Gemcitabine, a well-known nucleoside analogue, has shown tremendous potential against solid tumors. However, its clinical use is limited due to its poor biological half-life and low target to non-target ratio. In this regard, we have developed polyphosphate grafted Fe₃O₄ nanomagnets (PPNMs) for efficient delivery of gemcitabine hydrochloride (GEM). These nanocarriers are highly dispersible in physiological medium and possess sufficient surface charge (−25 mV) for electrostatic binding of positively charged GEM. The successful loading of GEM on PPNMs was evident from UV-visible absorption, FTIR spectroscopy and light scattering studies. The GEM loaded PPNMs (GEM-PPNMs) exhibited pH triggered release of the loaded drug, substantial cellular internalization, and higher toxicity towards human lung cancer (A549) and breast cancer (MCF-7) cell lines over pure drug.

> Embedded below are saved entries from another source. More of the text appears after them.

(* ===== verification/LedgerFacts.v ===== *)
(** * What the tool's commands do to the ledger

    Each command on one transaction is a list of edits of its row, one statement
    each; and sending without the daemon is the daemon's own SEND. *)

From S2P Require Export CtlFacts.

Lemma st_bind_assoc {S E A B D} (m : st S E A) (f : A -> st S E B) (g : B -> st S E D) s :
  ((m ≫= f) ≫= g) s = (m ≫= (fun x => f x ≫= g)) s.
Proof. unfold mbind, st_bind. by destruct (m s) as [[]]. Qed.

Lemma st_bind_ext {S E A B} (m : st S E A) (f g : A -> st S E B) s :
  (forall x s, f x s = g x s) -> (m ≫= f) s = (m ≫= g) s.
Proof. intros Hfg. unfold mbind, st_bind. by destruct (m s) as [[]]. Qed.

(** ** One edit at a time *)

Definition edit_tx (id : Z) (edits : list (tx_row -> tx_row)) (d : Db) : Db :=
  fold_left (fun d f => set_transactions d (update_where (fun r => t_id r =? id)%Z f (transactions d))) edits d.
Definition find_tx (id : Z) (d : Db) : option tx_row := head (select (fun r => t_id r =? id)%Z (transactions d)).

(** The database of a state is the one before with some of the edits, none of them
    lost unless a statement failed. *)
Definition edited (id : Z) (edits : list (tx_row -> tx_row)) (k : nat) (c c' : Cli) : Prop :=
  db (c_store c') = edit_tx id (take k edits) (db (c_store c)) /\ saved (c_store c') = saved (c_store c)
  /\ c_files c' = c_files c.

Section edits.
Context `{RowIds}.

Lemma count_tx id d r :
  find_tx id d = Some r -> count_where (fun r => t_id r =? id)%Z (transactions d) <> 0%nat.
Proof.
  intros Hr H0. apply count_where_0 in H0. unfold find_tx in Hr. rewrite <- not_true_iff_false in H0. apply H0.
  apply head_select in Hr as [Hin Hid]. apply exists_row_true. eauto.
Qed.

Lemma found_edited id f d r :
  find_tx id d = Some r -> (forall r, t_id (f r) = t_id r) -> is_Some (find_tx id (edit_tx id [f] d)).
Proof.
  intros Hr Hf. unfold find_tx in *. apply head_select in Hr as [Hin Hid].
  destruct (head _) eqn:E; [done|]. exfalso. cbn in E.
  destruct (select (fun r => t_id r =? id)%Z (update_where (fun r => t_id r =? id)%Z f (transactions d))) as [|x l] eqn:Es;
    [|by unfold select in Es; rewrite Es in E].
  assert (Hx : f r ∈ select (fun r => t_id r =? id)%Z (update_where (fun r => t_id r =? id)%Z f (transactions d))).
  { apply elem_of_select. rewrite Hf. split; [|done]. apply elem_of_update_where. exists r. split; [done|]. by rewrite Hid. }
  rewrite Es in Hx. by apply not_elem_of_nil in Hx.
Qed.

(** The statement of an edit: it fails, or edits. *)
Lemma edit_step id (f : Z -> tx_row -> tx_row) e c :
  is_Some (find_tx id (db (c_store c))) ->
  exists c', w_clock (c_world c') = w_clock (c_world c) /\ w_ticks (c_world c') = S (w_ticks (c_world c))
  /\ ((exists x, on_db_now (fun now => n ← with_tx (f now) id; found n e) c = (Err x, c')
        /\ edited id [] 0 c c' /\ faults (c_store c) <> [])
      \/ (on_db_now (fun now => n ← with_tx (f now) id; found n e) c = (Ok tt, c')
          /\ edited id [f (w_clock (c_world c) (w_ticks (c_world c)))] 1 c c'
          /\ (faults (c_store c) = [] -> faults (c_store c') = []))).
Proof.
  intros [r Hr]. unfold on_db_now, st_map_err, on_world, on_store_now, mbind at 1 3, st_bind at 1 3, now_secs, on_store,
    with_tx, execute_n, exec. cbn [w_store].
  unfold c_store in *. destruct (w_store (c_world c)) as [d sv fs0] eqn:Ew. cbn [db saved faults] in *.
  pose proof (count_tx _ _ _ Hr) as Hn. unfold mbind, st_bind. cbn [w_store faults db saved].
  destruct fs0 as [|[] fs0]; cbn [tail]; rewrite ?Ew; cbn [faults db saved tail].
  - eexists. do 2 (split; [shelve|]). right. unfold found. rewrite bool_decide_eq_false_2 by done.
    split; [reflexivity|]. unfold edited, c_store. rewrite Ew. done. Unshelve. all: done.
  - eexists. do 2 (split; [shelve|]). left. eexists. split; [reflexivity|]. unfold edited, c_store. rewrite Ew. done.
    Unshelve. all: done.
  - eexists. do 2 (split; [shelve|]). right. unfold found. rewrite bool_decide_eq_false_2 by done.
    split; [reflexivity|]. unfold edited, c_store. rewrite Ew. done. Unshelve. all: done.
Qed.


(** Edits in a row; the clock is read for each. *)
Fixpoint edit_all (id : Z) (e : StoreError) (fs : list (Z -> tx_row -> tx_row)) : C unit :=
  match fs with
  | [] => mret tt
  | f :: fs => _ ← on_db_now (fun now => n ← with_tx (f now) id; found n e); edit_all id e fs
  end.
Definition at_ticks (c : Cli) (fs : list (Z -> tx_row -> tx_row)) : list (tx_row -> tx_row) :=
  imap (fun i f => f (w_clock (c_world c) (w_ticks (c_world c) + i)%nat)) fs.

Lemma at_ticks_cons c c' f fs :
  w_clock (c_world c') = w_clock (c_world c) -> w_ticks (c_world c') = S (w_ticks (c_world c)) ->
  at_ticks c (f :: fs) = f (w_clock (c_world c) (w_ticks (c_world c))) :: at_ticks c' fs.
Proof.
  intros Hc Ht. unfold at_ticks. rewrite imap_cons, Nat.add_0_r. f_equal. apply imap_ext. intros i g _.
  cbn. rewrite Hc, Ht. do 2 f_equal. lia.
Qed.

Lemma edit_all_spec id e fs c :
  is_Some (find_tx id (db (c_store c))) -> Forall (fun f => forall now r, t_id (f now r) = t_id r) fs ->
  exists k c' r, edit_all id e fs c = (r, c') /\ edited id (at_ticks c fs) k c c' /\ (k <= length fs)%nat
  /\ (r = Ok tt /\ k = length fs \/ is_ok r = false /\ (k < length fs)%nat /\ faults (c_store c) <> []).
Proof.
  intros Hs Hid. revert c Hs. induction Hid as [|f fs Hf Hid IH]; intros c Hs.
  - exists 0%nat, c, (Ok tt). by repeat split; auto.
  - cbn [edit_all]. destruct (edit_step id f e c Hs) as (c1 & Hck & Ht & [(x & Hx & Hed & Hfa)|(Hx & Hed & Hfa)]).
    + exists 0%nat, c1, (Err x). rewrite (st_bind_Err _ _ _ _ _ Hx). split; [done|]. split; [done|]. split; [lia|].
      right. cbn. split; [done|]. split; [lia|done].
    + rewrite (at_ticks_cons c c1) by done. rewrite (st_bind_Ok _ _ _ _ _ Hx). destruct Hed as (Hd & Hsv & Hfl).
      destruct (IH c1) as (k & c' & r & Hr & (Hd' & Hsv' & Hfl') & Hk & Hres).
      { rewrite Hd. destruct Hs as [r Hr]. by eapply found_edited. }
      exists (S k), c', r. split; [done|]. split; [|cbn; split; [lia|]].
      * split; [rewrite Hd', Hd; done|]. split; congruence.
      * destruct Hres as [[-> ->]|(Hr0 & Hk0 & Hf0)]; [by left|]. right. split; [done|]. split; [lia|]. auto.
Qed.
End edits.

(** ** The commands as plans *)

Section commands.
Context `{Signing} `{Encodings} `{RowIdsLaws} `{Templates} `{Argon2} `{Outside} `{KeyCrypto} `{ConfigParser} `{IoTexts}
  `{!CtlOutside} `{!DnsExternals} `{DaemonSocket} `{TomlText}
  `{Json Attestation} `{Json RegistrationAttestation} `{Json EmulatePayload}.

(** The commands that edit a row: its id, the state it ends in and a binding. *)
Inductive TxEdit := EdResolve (binding : option str) | EdSpent | EdFail.
Definition action_of (id : Z) (a : TxEdit) : TxAction :=
  match a with EdResolve b => TxResolve id b | EdSpent => TxMarkSpent id | EdFail => TxFail id end.
Definition end_state (a : TxEdit) : TxState :=
  match a with EdResolve _ => Resolved | EdSpent => Spent | EdFail => Failed end.

(** What the command plans on a row: a refusal, or edits. *)
Definition tx_plan (a : TxEdit) (r : tx_row) : result str (list (Z -> tx_row -> tx_row)) :=
  let inbound := dir_parse (t_direction r) ≟ Some Out in
  match a with
  | EdResolve b =>
      if inbound then Err #"only inbound transactions can be resolved"
      else Ok (match b with Some _ => [tx_with_binding b] | None => [] end ++ [tx_with_state Resolved])
  | EdSpent =>
      if inbound then Err #"only inbound transactions can be spent" else Ok [tx_with_state Spent]
  | EdFail => Ok [tx_with_state Failed]
  end.

Lemma row_inbound r : negb (tx_direction (row_to_tx r) ≟ MailStore.In) = (dir_parse (t_direction r) ≟ Some Out).
Proof. unfold row_to_tx. cbn [tx_direction]. by destruct (dir_parse _) as [[]|]. Qed.

Lemma edit_all_cons id e f fs (k : C unit) c :
  (_ ← edit_all id e (f :: fs); k) c
  = (_ ← on_db_now (fun now => n ← with_tx (f now) id; found n e); _ ← edit_all id e fs; k) c.
Proof. cbn [edit_all]. by rewrite st_bind_assoc. Qed.

(** The command is its plan. *)
Lemma tx_run_plan config ctx id a c c1 r :
  ctx_load config c = (Ok ctx, c) -> require_tx id c = (Ok (row_to_tx r), c1) ->
  tx_run config (action_of id a) c =
    (match tx_plan a r with
     | Err m => fail m
     | Ok fs => _ ← edit_all id (UserNotFound (show_Z id)) fs; println (moved id (end_state a))
     end) c1.
Proof.
  intros Hl Hr. unfold tx_run. rewrite (st_bind_Ok _ _ _ _ _ Hl).
  destruct a as [b| |]; cbn [action_of tx_plan end_state];
    unfold cmd_tx_resolve, cmd_tx_spent, cmd_tx_fail; rewrite (st_bind_Ok _ _ _ _ _ Hr), ?row_inbound.
  - destruct (_ ≟ Some Out); [done|]. destruct b as [b|]; cbn [app]; rewrite edit_all_cons; [|done].
    apply st_bind_ext. intros [] c2. by rewrite edit_all_cons.
  - destruct (_ ≟ Some Out); [done|]. by rewrite edit_all_cons.
  - by rewrite edit_all_cons.
Qed.

(** Reading the row: the statement fails, or the answer is what the database holds. *)
Lemma require_tx_cases id c :
  exists c1, edited id [] 0 c c1 /\ w_clock (c_world c1) = w_clock (c_world c) /\ w_ticks (c_world c1) = w_ticks (c_world c)
  /\ ((exists x, require_tx id c = (Err x, c1)) /\ faults (c_store c) <> []
      \/ (faults (c_store c) = [] -> faults (c_store c1) = [])
         /\ require_tx id c = (match find_tx id (db (c_store c)) with
                               | Some r => Ok (row_to_tx r)
                               | None => Err (CeMessage ( #"no such transaction: " ++ show_Z id))
                               end, c1)).
Proof.
  unfold require_tx, on_db, tx_get, st_map_err, on_world, on_store, query, exec, edited, c_store, mbind, st_bind.
  destruct (w_store (c_world c)) as [d sv [|[] fs0]] eqn:E; cbn [faults db saved tail].
  all: eexists; split; [shelve|]; do 2 (split; [shelve|]).
  - right. split; [shelve|]. unfold find_tx. destruct (head _); reflexivity.
  - left. split; [by eexists|done].
  - right. split; [shelve|]. unfold find_tx. destruct (head _); reflexivity.
    Unshelve. all: cbn; by rewrite ?E.
Qed.

(** C33: what the commands on one transaction do to the ledger, whatever statements
    fail. An unknown id is refused, and so is resolving or spending an outbound
    transaction, and nothing changes. Otherwise the command edits the row of this id
    and nothing else: first the binding, if one is given, then the state and with each
    the time; whatever the state was before. If a statement fails the edits before it
    stay, so a transaction can be bound and not resolved; the command succeeds if and
    only if it has made every edit, and without failures it does. *)
Theorem ledger_commands config ctx id a c r c' :
  ctx_load config c = (Ok ctx, c) ->
  ctl_run config (CtlTx (action_of id a)) c = (r, c') ->
  let plan := row ← ok_or (find_tx id (db (c_store c))) ( #"no such transaction: " ++ show_Z id); tx_plan a row in
  match plan with
  | Err m => edited id [] 0 c c' /\ is_ok r = false /\ (faults (c_store c) = [] -> r = Err (CeMessage m))
  | Ok fs => exists k, (k <= length fs)%nat /\ edited id (at_ticks c fs) k c c'
      /\ (r = Ok tt <-> k = length fs) /\ (faults (c_store c) = [] -> r = Ok tt)
  end.
Proof.
  intros Hl Hr plan. cbn [ctl_run] in Hr.
  destruct (require_tx_cases id c) as (c1 & (Hd & Hs & Hfl) & Hck & Ht & [((x & Hx) & Hfa)|(Hfa & Hx)]).
  - assert (Hrun : tx_run config (action_of id a) c = (Err x, c1)).
    { unfold tx_run. rewrite (st_bind_Ok _ _ _ _ _ Hl). destruct a; by apply st_bind_Err. }
    rewrite Hrun in Hr. injection Hr as <- <-. destruct plan as [fs|m] eqn:Ep; [|done].
    exists 0%nat. split; [lia|]. split; [done|]. split; [|done].
    assert (Hne : fs <> []).
    { unfold plan in Ep. destruct (find_tx _ _) as [row|]; cbn in Ep; [|done]. revert Ep. by destruct a as [[]| |]; cbn; repeat case_match; intros [= <-]. }
    destruct fs; [done|]. by split.
  - unfold plan. destruct (find_tx id (db (c_store c))) as [row|] eqn:Ef; cbn [ok_or].
    2: { assert (Hrun : tx_run config (action_of id a) c = (Err (CeMessage ( #"no such transaction: " ++ show_Z id)), c1)).
         { unfold tx_run. rewrite (st_bind_Ok _ _ _ _ _ Hl). destruct a; by apply st_bind_Err. }
         rewrite Hrun in Hr. by injection Hr as <- <-. }
    rewrite (tx_run_plan _ _ _ _ _ _ _ Hl Hx) in Hr. change (mbind _ (Ok row)) with (tx_plan a row).
    destruct (tx_plan a row) as [fs|m] eqn:Ep; [|by injection Hr as <- <-].
    assert (Hid : Forall (fun f => forall now r, t_id (f now r) = t_id r) fs).
    { revert Ep. destruct a as [[b|]| |]; cbn; repeat case_match; intros [= <-]; by repeat constructor. }
    destruct (edit_all_spec id (UserNotFound (show_Z id)) fs c1) as (k & c2 & r2 & Hr2 & (Hd2 & Hs2 & Hf2) & Hk & Hres).
    { by rewrite Hd; cbn; rewrite Ef. }
    { done. }
    exists k. split; [done|].
    assert (Hat : at_ticks c1 fs = at_ticks c fs).
    { unfold at_ticks. apply imap_ext. intros i f _. by rewrite Hck, Ht. }
    assert (Hed : edited id (at_ticks c fs) k c c2).
    { rewrite <- Hat. split; [rewrite Hd2, Hd; done|]. split; congruence. }
    destruct Hres as [[-> ->]|(Hr0 & Hk0 & Hf0)].
    + rewrite (st_bind_Ok _ _ _ _ _ Hr2) in Hr. injection Hr as <- <-. split; [exact Hed|]. by repeat split.
    + destruct r2 as [|x]; [done|]. rewrite (st_bind_Err _ _ _ _ _ Hr2) in Hr. injection Hr as <- <-.
      split; [done|]. split; [split; [done|intros; lia]|]. intros Hf. exfalso. auto.
Qed.
End commands.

Further, the biodistribution of these nanocarriers was assessed by their tracking in a mouse model through radiolabeling with ⁶⁴Cu and ¹⁷⁷Lu. It has been observed that a radiolabeling yield of >90% can be achieved with PPNMs concentrations of 1 mg mL⁻¹ and 0.5 mg mL⁻¹ in 60 min for ⁶⁴Cu and ¹⁷⁷Lu, respectively, at room temperature. The radiolabeled PPNMs (⁶⁴Cu-PPNMs and ¹⁷⁷Lu-PPNMs) were highly stable during the study period in saline solution. Though the radiolabeled system exhibited higher uptake in the liver and spleen upon intravenous injection, a substantial uptake of the same was also found in the tumor. Specifically, the present study demonstrated the efficacy of PPNMs for delivery of GEM as well as their in vivo tracking by radiolabeling.